→ Collection entries:
(** * tsFlow: a shallow embedding of the flow engine and its verification

    The definitions follow the three source files of the package
    [flow-engine]:

    - [state-machine.ts]  -> Module [StateMachine]
    - [storage.ts]        -> Module [Storage]
    - [flow-engine.ts]    -> Module [FlowEngine]

    and are followed by the vocabulary of the statements, example
    definitions, and the facts proved about each module
    ([StateMachineFacts], [StorageFacts], [FlowEngineFacts], then
    [StateMachineProperties], [StorageProperties], [FlowEngineProperties],
    and [Scenarios] for the statements on concrete flows).

    JavaScript objects that the code shares and mutates in place (flow-state
    objects, their [context], [history] and [compensations]) live in explicit
    heaps, and a spread copy is a new object holding the same references.
    User callbacks (guards, actions, hooks, validations, compensations) are
    functions on the context they are handed, which they may change before
    they return or raise.  Every callback invocation the claims speak of and
    every timer started by the code is recorded in an effect trace.
    An [async] function runs to completion before its caller goes on, except
    where the code starts several calls together: the region transitions of
    a broadcast are calls in flight, resumed turn by turn by the event loop.
    Strings are the bytes of their UTF-8 encoding.  Counts, indices and the
    numbers of a context are integers; the delays of the retry loop are
    doubles, multiplied as doubles are.  Dates are readings of a clock that
    only timers advance, by the time Node gives a timer. *)

From Stdlib Require Import ZArith Lia Ascii String SpecFloat.
From stdpp Require Import base option list strings gmap.

Open Scope string_scope.
Open Scope list_scope.
Open Scope Z_scope.

(** ** JavaScript helpers *)

(** The double-quote character, used in the error messages of the source. *)
Definition dq : string := String "034"%char EmptyString.

(** JavaScript truthiness of a string: every string but the empty one. *)
Definition truthy (s : string) : bool :=
  match s with EmptyString => false | _ => true end.

(** [x || d] on an optional string: [undefined] and the empty string yield [d]. *)
Definition strOr (x : option string) (d : string) : string :=
  match x with
  | Some s => if truthy s then s else d
  | None => d
  end.

(** [x || d] on an optional number: [undefined] and [0] yield [d]. *)
Definition numOr (x : option Z) (d : Z) : Z :=
  match x with
  | Some n => if n =? 0 then d else n
  | None => d
  end.

(** [s.endsWith(suffix)]. *)
Definition endsWith (s suffix : string) : bool :=
  let n := String.length s in
  let m := String.length suffix in
  (m <=? n)%nat && String.eqb (substring (n - m)%nat m s) suffix.

(** A JavaScript [Map] with string keys: an association list in insertion
    order, each key at most once; [set] on a present key keeps its place. *)
Fixpoint mapGet {V} (k : string) (m : list (string * V)) : option V :=
  match m with
  | [] => None
  | (k', v) :: rest => if String.eqb k' k then Some v else mapGet k rest
  end.

Fixpoint mapSet {V} (k : string) (v : V) (m : list (string * V))
  : list (string * V) :=
  match m with
  | [] => [(k, v)]
  | (k', v') :: rest =>
      if String.eqb k' k then (k, v) :: rest else (k', v') :: mapSet k v rest
  end.

Definition mapHas {V} (k : string) (m : list (string * V)) : bool :=
  match mapGet k m with Some _ => true | None => false end.

Definition mapDelete {V} (k : string) (m : list (string * V))
  : list (string * V) :=
  List.filter (fun kv => negb (String.eqb (fst kv) k)) m.

Definition mapValues {V} (m : list (string * V)) : list V := map snd m.

(** [arr.includes(x)] on an array of strings. *)
Definition includes (arr : list string) (x : string) : bool :=
  existsb (String.eqb x) arr.

(** [parseInt(s, 10)]: leading white space is skipped, an optional sign is
    read, then the longest run of decimal digits; [None] stands for [NaN].
    A string is the sequence of the bytes of its UTF-8 encoding, so the
    white space of JavaScript (tab, line feed, vertical tab, form feed,
    carriage return, space, U+00A0, U+1680, U+2000 to U+200A, U+2028,
    U+2029, U+202F, U+205F, U+3000, U+FEFF) takes one, two or three
    bytes.  The digits are read as the integer they write; the double the
    source gets is the nearest one, which is negative, or below the length
    of an array, exactly when the integer is. *)
Definition isSpace (c : ascii) : bool :=
  let n := nat_of_ascii c in
  ((n =? 32) || (9 <=? n) && (n <=? 13))%nat.

(** U+00A0 is the bytes C2 A0. *)
Definition isSpace2 (c1 c2 : ascii) : bool :=
  ((nat_of_ascii c1 =? 194) && (nat_of_ascii c2 =? 160))%nat.

(** U+1680 is E1 9A 80; U+2000 to U+200A, E2 80 80 to E2 80 8A; U+2028 and
    U+2029, E2 80 A8 and E2 80 A9; U+202F, E2 80 AF; U+205F, E2 81 9F;
    U+3000, E3 80 80; U+FEFF, EF BB BF. *)
Definition isSpace3 (c1 c2 c3 : ascii) : bool :=
  let n1 := nat_of_ascii c1 in
  let n2 := nat_of_ascii c2 in
  let n3 := nat_of_ascii c3 in
  ((n1 =? 225) && (n2 =? 154) && (n3 =? 128)
   || (n1 =? 226) && (n2 =? 128)
      && ((128 <=? n3) && (n3 <=? 138) || (n3 =? 168) || (n3 =? 169) || (n3 =? 175))
   || (n1 =? 226) && (n2 =? 129) && (n3 =? 159)
   || (n1 =? 227) && (n2 =? 128) && (n3 =? 128)
   || (n1 =? 239) && (n2 =? 187) && (n3 =? 191))%nat.

Definition digitOf (c : ascii) : option Z :=
  let n := nat_of_ascii c in
  if ((48 <=? n) && (n <=? 57))%nat then Some (Z.of_nat n - 48) else None.

Fixpoint skipSpaces (s : string) : string :=
  match s with
  | String c1 rest1 =>
      if isSpace c1 then skipSpaces rest1
      else
        match rest1 with
        | String c2 rest2 =>
            if isSpace2 c1 c2 then skipSpaces rest2
            else
              match rest2 with
              | String c3 rest3 =>
                  if isSpace3 c1 c2 c3 then skipSpaces rest3 else s
              | EmptyString => s
              end
        | EmptyString => s
        end
  | EmptyString => s
  end.

Fixpoint readDigits (s : string) (acc : option Z) : option Z :=
  match s with
  | String c rest =>
      match digitOf c with
      | Some d => readDigits rest (Some (10 * default 0 acc + d))
      | None => acc
      end
  | EmptyString => acc
  end.

Definition parseInt (s : string) : option Z :=
  match skipSpaces s with
  | String "-" rest => Z.opp <$> readDigits rest None
  | String "+" rest => readDigits rest None
  | rest => readDigits rest None
  end.

(** A number as the delays of the retry loop have it: a double, that is an
    IEEE 754 binary64 value. *)
Definition Number : Type := spec_float.

(** The double nearest to an integer. *)
Definition num (n : Z) : Number := binary_normalize 53 1024 n 0 false.

(** [x * y] *)
Definition times (x y : Number) : Number := SFmul 53 1024 x y.

(** [Math.pow(2, n)] for a whole [n]. *)
Definition pow2 (n : Z) : Number := SFldexp 53 1024 (num 1) n.

(** [x || d] on an optional number that need not be whole: [undefined],
    [0], [-0] and [NaN] yield [d]. *)
Definition numberOr (x : option Number) (d : Number) : Number :=
  match x with
  | Some (S754_zero _) => d
  | Some S754_nan => d
  | Some v => v
  | None => d
  end.

(** [Math.trunc(x)] for a finite [x]. *)
Definition truncate (x : Number) : Z :=
  match x with
  | S754_finite negative m e =>
      let whole := if 0 <=? e then Z.pos m * 2 ^ e else Z.pos m / 2 ^ (- e) in
      if negative then - whole else whole
  | _ => 0
  end.

(** The time a timer of Node takes: [setTimeout] reads a delay that is not
    between 1 and 2^31 - 1 as 1 ms, and drops the fraction of a
    millisecond. *)
Definition timerDuration (delay : Number) : Z :=
  if SFleb (num 1) delay && SFleb delay (num 2147483647) then truncate delay
  else 1.
(* ===== verification/GoText.v ===== *)
(** * Strings of the Go standard library the server relies on

    Go strings are byte strings ([String.string], one [ascii] per byte). This
    file models the parts of the standard library that the server applies to
    them: UTF-8 decoding ([range] over a string, [[]rune(s)]), [%d] formatting
    and [strconv.ParseInt], ASCII case folding, prefixes and trimming. *)

From S2P Require Import Prelude.
From Stdlib Require Import Ascii.
#[local] Open Scope Z_scope.

Module Text.

(** ** Bytes *)

Definition byte_of (c : ascii) : Z := Z.of_N (Ascii.N_of_ascii c).
Definition of_byte (b : Z) : ascii := Ascii.ascii_of_N (Z.to_N b).
Definition chr (b : Z) (s : string) : string := String (of_byte b) s.

Fixpoint bytes_of (s : string) : list Z :=
  match s with
  | EmptyString => []
  | String c s => byte_of c :: bytes_of s
  end.

Fixpoint string_of (l : list Z) : string :=
  match l with
  | [] => EmptyString
  | b :: l => chr b (string_of l)
  end.

Definition in_range (b lo hi : Z) : bool := (lo <=? b) && (b <=? hi).

(** ** UTF-8 *)

Definition RuneError : Z := 0xFFFD.

(** Value bits of a continuation byte. *)
Definition cont (b : Z) : Z := Z.land b 0x3F.

(** [utf8.DecodeRune] on a non-empty slice: the rune and the number of bytes it
    takes; an ill-formed sequence is [RuneError] of width 1. *)
Definition decode_rune (l : list Z) : Z * nat :=
  let err := (RuneError, 1%nat) in
  match l with
  | [] => (RuneError, 0%nat)
  | b0 :: l1 =>
      if b0 <? 0x80 then (b0, 1%nat)
      else if in_range b0 0xC2 0xDF then
        match l1 with
        | b1 :: _ =>
            if in_range b1 0x80 0xBF
            then (Z.lor (Z.shiftl (Z.land b0 0x1F) 6) (cont b1), 2%nat) else err
        | _ => err
        end
      else if in_range b0 0xE0 0xEF then
        let lo := if b0 =? 0xE0 then 0xA0 else 0x80 in
        let hi := if b0 =? 0xED then 0x9F else 0xBF in
        match l1 with
        | b1 :: b2 :: _ =>
            if in_range b1 lo hi && in_range b2 0x80 0xBF
            then (Z.lor (Z.shiftl (Z.land b0 0x0F) 12)
                    (Z.lor (Z.shiftl (cont b1) 6) (cont b2)), 3%nat)
            else err
        | _ => err
        end
      else if in_range b0 0xF0 0xF4 then
        let lo := if b0 =? 0xF0 then 0x90 else 0x80 in
        let hi := if b0 =? 0xF4 then 0x8F else 0xBF in
        match l1 with
        | b1 :: b2 :: b3 :: _ =>
            if in_range b1 lo hi && in_range b2 0x80 0xBF && in_range b3 0x80 0xBF
            then (Z.lor (Z.shiftl (Z.land b0 0x07) 18)
                    (Z.lor (Z.shiftl (cont b1) 12)
                       (Z.lor (Z.shiftl (cont b2) 6) (cont b3))), 4%nat)
            else err
        | _ => err
        end
      else err
  end.

(** The runes of a byte list with the width of each; the fuel is the number of
    bytes, and every step takes at least one. *)
Fixpoint runes_fuel (n : nat) (l : list Z) : list (Z * nat) :=
  match n, l with
  | S n, _ :: _ => let '(r, w) := decode_rune l in (r, w) :: runes_fuel n (drop w l)
  | _, _ => []
  end.

Definition runes_w (l : list Z) : list (Z * nat) := runes_fuel (length l) l.
Definition runes (s : string) : list Z := (runes_w (bytes_of s)).*1.

(** [len([]rune(s))] *)
Definition rune_count (s : string) : Z := Z.of_nat (length (runes s)).

(** ** Integers in decimal *)

(** [fmt.Sprintf("%d", z)] *)
Definition itoa (z : Z) : string := pretty z.

Definition digit_of (c : ascii) : option Z :=
  let b := byte_of c in if in_range b 48 57 then Some (b - 48) else None.

(** The value of a string of digits, after a prefix worth [acc]. *)
Fixpoint parse_digits (acc : Z) (s : string) : option Z :=
  match s with
  | EmptyString => Some acc
  | String c s => d ← digit_of c; parse_digits (10 * acc + d) s
  end.

(** [strconv.ParseUint] base 10 without the range test. *)
Definition parse_nat (s : string) : option Z :=
  match s with EmptyString => None | _ => parse_digits 0 s end.

(** [strconv.ParseInt(s, 10, 64)]: [None] for a syntax or range error. *)
Definition ParseInt64 (s : string) : option Z :=
  let check (z : Z) := if in_range z (- two63) (two63 - 1) then Some z else None in
  match s with
  | String c rest =>
      if Ascii.eqb c "-" then parse_nat rest ≫= fun z => check (- z)
      else if Ascii.eqb c "+" then parse_nat rest ≫= check
      else parse_nat s ≫= check
  | EmptyString => None
  end.

(** ** Prefixes and case *)

(** [strings.HasPrefix] *)
Fixpoint HasPrefix (s p : string) : bool :=
  match p, s with
  | EmptyString, _ => true
  | String a p, String b s => Ascii.eqb a b && HasPrefix s p
  | _, _ => false
  end.

(** [s[n:]] for an [n] within the string. *)
Fixpoint skip (n : nat) (s : string) : string :=
  match n, s with
  | S n, String _ s => skip n s
  | _, _ => s
  end.

Definition TrimPrefix (s p : string) : string :=
  if HasPrefix s p then skip (String.length p) s else s.

Definition lower_byte (c : ascii) : ascii :=
  let b := byte_of c in if in_range b 65 90 then of_byte (b + 32) else c.

(** ASCII lower-casing ([strings.ToLower] on ASCII text). *)
Fixpoint lower (s : string) : string :=
  match s with
  | EmptyString => EmptyString
  | String c s => String (lower_byte c) (lower s)
  end.

(** ** Character classes and trimming *)

Definition in_ranges (r : Z) (l : list (Z * Z)) : bool :=
  existsb (fun '(lo, hi) => in_range r lo hi) l.

(** [unicode.IsSpace], [unicode.IsControl] and the category Cf. *)
Definition IsSpace (r : Z) : bool :=
  in_ranges r [(0x09, 0x0D); (0x20, 0x20); (0x85, 0x85); (0xA0, 0xA0); (0x1680, 0x1680);
    (0x2000, 0x200A); (0x2028, 0x2029); (0x202F, 0x202F); (0x205F, 0x205F); (0x3000, 0x3000)].

Definition IsControl (r : Z) : bool := in_ranges r [(0x00, 0x1F); (0x7F, 0x9F)].

Definition is_Cf (r : Z) : bool :=
  in_ranges r [(0xAD, 0xAD); (0x600, 0x605); (0x61C, 0x61C); (0x6DD, 0x6DD); (0x70F, 0x70F);
    (0x890, 0x891); (0x8E2, 0x8E2); (0x180E, 0x180E); (0x200B, 0x200F); (0x202A, 0x202E);
    (0x2060, 0x2064); (0x2066, 0x206F); (0xFEFF, 0xFEFF); (0xFFF9, 0xFFFB);
    (0x110BD, 0x110BD); (0x110CD, 0x110CD); (0x13430, 0x1343F); (0x1BCA0, 0x1BCA3);
    (0x1D173, 0x1D17A); (0xE0001, 0xE0001); (0xE0020, 0xE007F)].

Fixpoint drop_spaces (l : list (Z * nat)) : list (Z * nat) :=
  match l with
  | (r, w) :: l' => if IsSpace r then drop_spaces l' else l
  | [] => []
  end.

Definition total_width (l : list (Z * nat)) : nat := sum_list_with snd l.

(** [strings.TrimSpace] *)
Definition TrimSpace (s : string) : string :=
  let rs := runes_w (bytes_of s) in
  let mid := drop_spaces rs in
  let kept := rev (drop_spaces (rev mid)) in
  string_of (take (total_width kept) (drop (total_width rs - total_width mid) (bytes_of s))).

(** ** Lemmas *)

Lemma byte_of_range c : 0 <= byte_of c < 256.
Proof. unfold byte_of. pose proof (Ascii.N_ascii_bounded c). lia. Qed.

Lemma decode_rune_width l : l <> [] -> (1 <= (decode_rune l).2 <= 4)%nat.
Proof.
  intros H. destruct l as [|b0 l1]; [done|]. unfold decode_rune.
  repeat (case_match; simpl; try lia).
Qed.

Lemma runes_fuel_enough n m l : (length l <= n)%nat -> (length l <= m)%nat ->
  runes_fuel n l = runes_fuel m l.
Proof.
  revert m l. induction n as [|n IH]; intros m l Hn Hm.
  - by destruct l, m; simpl in *; try lia.
  - destruct m as [|m]; [by destruct l; simpl in *; try lia|].
    destruct l as [|b l]; [done|].
    pose proof (decode_rune_width (b :: l) ltac:(done)) as Hw.
    cbn [runes_fuel]. destruct (decode_rune (b :: l)) as [r w]. simpl in Hw. f_equal.
    apply IH; rewrite length_drop; simpl in *; lia.
Qed.

Lemma runes_fuel_length n l : (length (runes_fuel n l) <= length l)%nat.
Proof.
  revert l. induction n as [|n IH]; intros l; [simpl; lia|]. destruct l as [|b l]; [done|].
  pose proof (decode_rune_width (b :: l) ltac:(done)) as Hw. cbn [runes_fuel].
  destruct (decode_rune (b :: l)) as [r w]. simpl in Hw |- *.
  specialize (IH (drop w (b :: l))). rewrite length_drop in IH. simpl in IH. lia.
Qed.

Lemma length_bytes_of s : length (bytes_of s) = String.length s.
Proof. induction s; simpl; auto. Qed.

(** A string has at most as many runes as bytes. *)
Lemma rune_count_le s : rune_count s <= Z.of_nat (String.length s).
Proof.
  unfold rune_count, runes, runes_w. rewrite length_fmap, <- length_bytes_of.
  pose proof (runes_fuel_length (length (bytes_of s)) (bytes_of s)). lia.
Qed.

(** On ASCII text a rune is a byte. *)
Lemma runes_ascii l : Forall (fun b => b < 0x80) l -> runes_w l = (fun b => (b, 1%nat)) <$> l.
Proof.
  unfold runes_w. induction 1 as [|b l Hb _ IH]; [done|].
  cbn [length runes_fuel decode_rune]. rewrite (proj2 (Z.ltb_lt b 0x80) Hb).
  simpl. f_equal. rewrite drop_0. exact IH.
Qed.

Lemma digit_pretty d : (d < 10)%N -> digit_of (pretty_N_char d) = Some (Z.of_N d).
Proof.
  intros Hd.
  assert (d = 0 \/ d = 1 \/ d = 2 \/ d = 3 \/ d = 4 \/ d = 5 \/ d = 6 \/ d = 7 \/ d = 8 \/ d = 9)%N
    as Hcases by lia.
  by repeat destruct Hcases as [->|Hcases]; subst.
Qed.

Lemma parse_digits_pretty x s : parse_digits 0 (pretty_N_go x s) = parse_digits (Z.of_N x) s.
Proof.
  revert s. induction (N.lt_wf_0 x) as [x _ IH]; intros s.
  destruct (decide (0 < x)%N) as [Hx|Hx].
  - rewrite pretty_N_go_step by done. rewrite IH by (apply N.div_lt; lia). simpl.
    assert (Hd : digit_of (pretty_N_char (x `mod` 10)) = Some (Z.of_N (x `mod` 10)%N)).
    { apply digit_pretty, N.mod_upper_bound. lia. }
    rewrite Hd. cbn [mbind option_bind]. f_equal.
    rewrite (N.div_mod' x 10) at 3. lia.
  - assert (x = 0%N) as -> by lia. by rewrite pretty_N_go_0.
Qed.

Lemma pretty_N_pos x : (0 < x)%N -> exists c s, pretty x = String c s /\ digit_of c <> None.
Proof.
  intros Hx. unfold pretty, pretty_N. rewrite decide_False by lia.
  assert (H : parse_digits 0 (pretty_N_go x "") = Some (Z.of_N x)) by apply parse_digits_pretty.
  destruct (pretty_N_go x "") as [|c s]; [simpl in H; injection H; lia|].
  exists c, s. split; [done|]. simpl in H. by destruct (digit_of c).
Qed.

Lemma parse_nat_pretty x : parse_nat (pretty x) = Some (Z.of_N x).
Proof.
  destruct (decide (x = 0%N)) as [->|Hx]; [done|].
  destruct (pretty_N_pos x ltac:(lia)) as (c & s & E & _).
  assert (H : parse_digits 0 (pretty x) = Some (Z.of_N x)).
  { unfold pretty, pretty_N. rewrite decide_False by done. apply parse_digits_pretty. }
  unfold parse_nat. rewrite E in *. exact H.
Qed.

Lemma digit_not_sign c : digit_of c <> None -> Ascii.eqb c "-" = false /\ Ascii.eqb c "+" = false.
Proof.
  intros H. split; apply Ascii.eqb_neq; intros ->; by apply H.
Qed.

(** [ParseInt] reads back what [%d] prints. *)
Lemma ParseInt64_itoa z : is_int64 z -> ParseInt64 (itoa z) = Some z.
Proof.
  unfold is_int64, itoa, ParseInt64. intros Hz.
  assert (Hr : in_range z (- two63) (two63 - 1) = true)
    by (apply andb_true_iff; split; apply Z.leb_le; lia).
  destruct z as [|p|p]; [done| |].
  - change (pretty (Z.pos p)) with (pretty (N.pos p)).
    destruct (pretty_N_pos (N.pos p) ltac:(lia)) as (c & s & E & Hd).
    pose proof (parse_nat_pretty (N.pos p)) as Hp. rewrite E in *.
    destruct (digit_not_sign c Hd) as [-> ->]. rewrite Hp. cbn [mbind option_bind].
    change (Z.of_N (N.pos p)) with (Z.pos p). by rewrite Hr.
  - change (pretty (Z.neg p)) with (String "-" (pretty (N.pos p))). simpl (Ascii.eqb _ _).
    cbn match. rewrite parse_nat_pretty. cbn [mbind option_bind].
    change (- Z.of_N (N.pos p)) with (Z.neg p). by rewrite Hr.
Qed.

Lemma ParseInt64_range s z : ParseInt64 s = Some z -> is_int64 z.
Proof.
  unfold ParseInt64, is_int64, in_range. intros H. destruct s as [|c s]; [done|].
  repeat (destruct (Ascii.eqb _ _));
    apply bind_Some in H as (x & _ & H); destruct (_ && _) eqn:Hr; simplify_eq; bools; lia.
Qed.

Lemma HasPrefix_app p s : HasPrefix (p +:+ s) p = true.
Proof. induction p as [|c p IH]; simpl; [by destruct s|]. by rewrite Ascii.eqb_refl. Qed.

Lemma skip_app p s : skip (String.length p) (p +:+ s) = s.
Proof. induction p as [|c p IH]; simpl; [done|exact IH]. Qed.

#[export] Instance itoa_inj : Inj (=) (=) itoa.
Proof. intros x y H. by apply (inj pretty) in H. Qed.

End Text.
Export Text.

→ Goal of the exercise:
From the records above, quote only the lines running from the line with "(m <=? n)%nat" to the line with "(** U+00A0 is the bytes C2 A0. *)", both lines included.

→ Answer box:
  (m <=? n)%nat && String.eqb (substring (n - m)%nat m s) suffix.

(** A JavaScript [Map] with string keys: an association list in insertion
    order, each key at most once; [set] on a present key keeps its place. *)
Fixpoint mapGet {V} (k : string) (m : list (string * V)) : option V :=
  match m with
  | [] => None
  | (k', v) :: rest => if String.eqb k' k then Some v else mapGet k rest
  end.

Fixpoint mapSet {V} (k : string) (v : V) (m : list (string * V))
  : list (string * V) :=
  match m with
  | [] => [(k, v)]
  | (k', v') :: rest =>
      if String.eqb k' k then (k, v) :: rest else (k', v') :: mapSet k v rest
  end.

Definition mapHas {V} (k : string) (m : list (string * V)) : bool :=
  match mapGet k m with Some _ => true | None => false end.

Definition mapDelete {V} (k : string) (m : list (string * V))
  : list (string * V) :=
  List.filter (fun kv => negb (String.eqb (fst kv) k)) m.

Definition mapValues {V} (m : list (string * V)) : list V := map snd m.

(** [arr.includes(x)] on an array of strings. *)
Definition includes (arr : list string) (x : string) : bool :=
  existsb (String.eqb x) arr.

(** [parseInt(s, 10)]: leading white space is skipped, an optional sign is
    read, then the longest run of decimal digits; [None] stands for [NaN].
    A string is the sequence of the bytes of its UTF-8 encoding, so the
    white space of JavaScript (tab, line feed, vertical tab, form feed,
    carriage return, space, U+00A0, U+1680, U+2000 to U+200A, U+2028,
    U+2029, U+202F, U+205F, U+3000, U+FEFF) takes one, two or three
    bytes.  The digits are read as the integer they write; the double the
    source gets is the nearest one, which is negative, or below the length
    of an array, exactly when the integer is. *)
Definition isSpace (c : ascii) : bool :=
  let n := nat_of_ascii c in
  ((n =? 32) || (9 <=? n) && (n <=? 13))%nat.

(** U+00A0 is the bytes C2 A0. *)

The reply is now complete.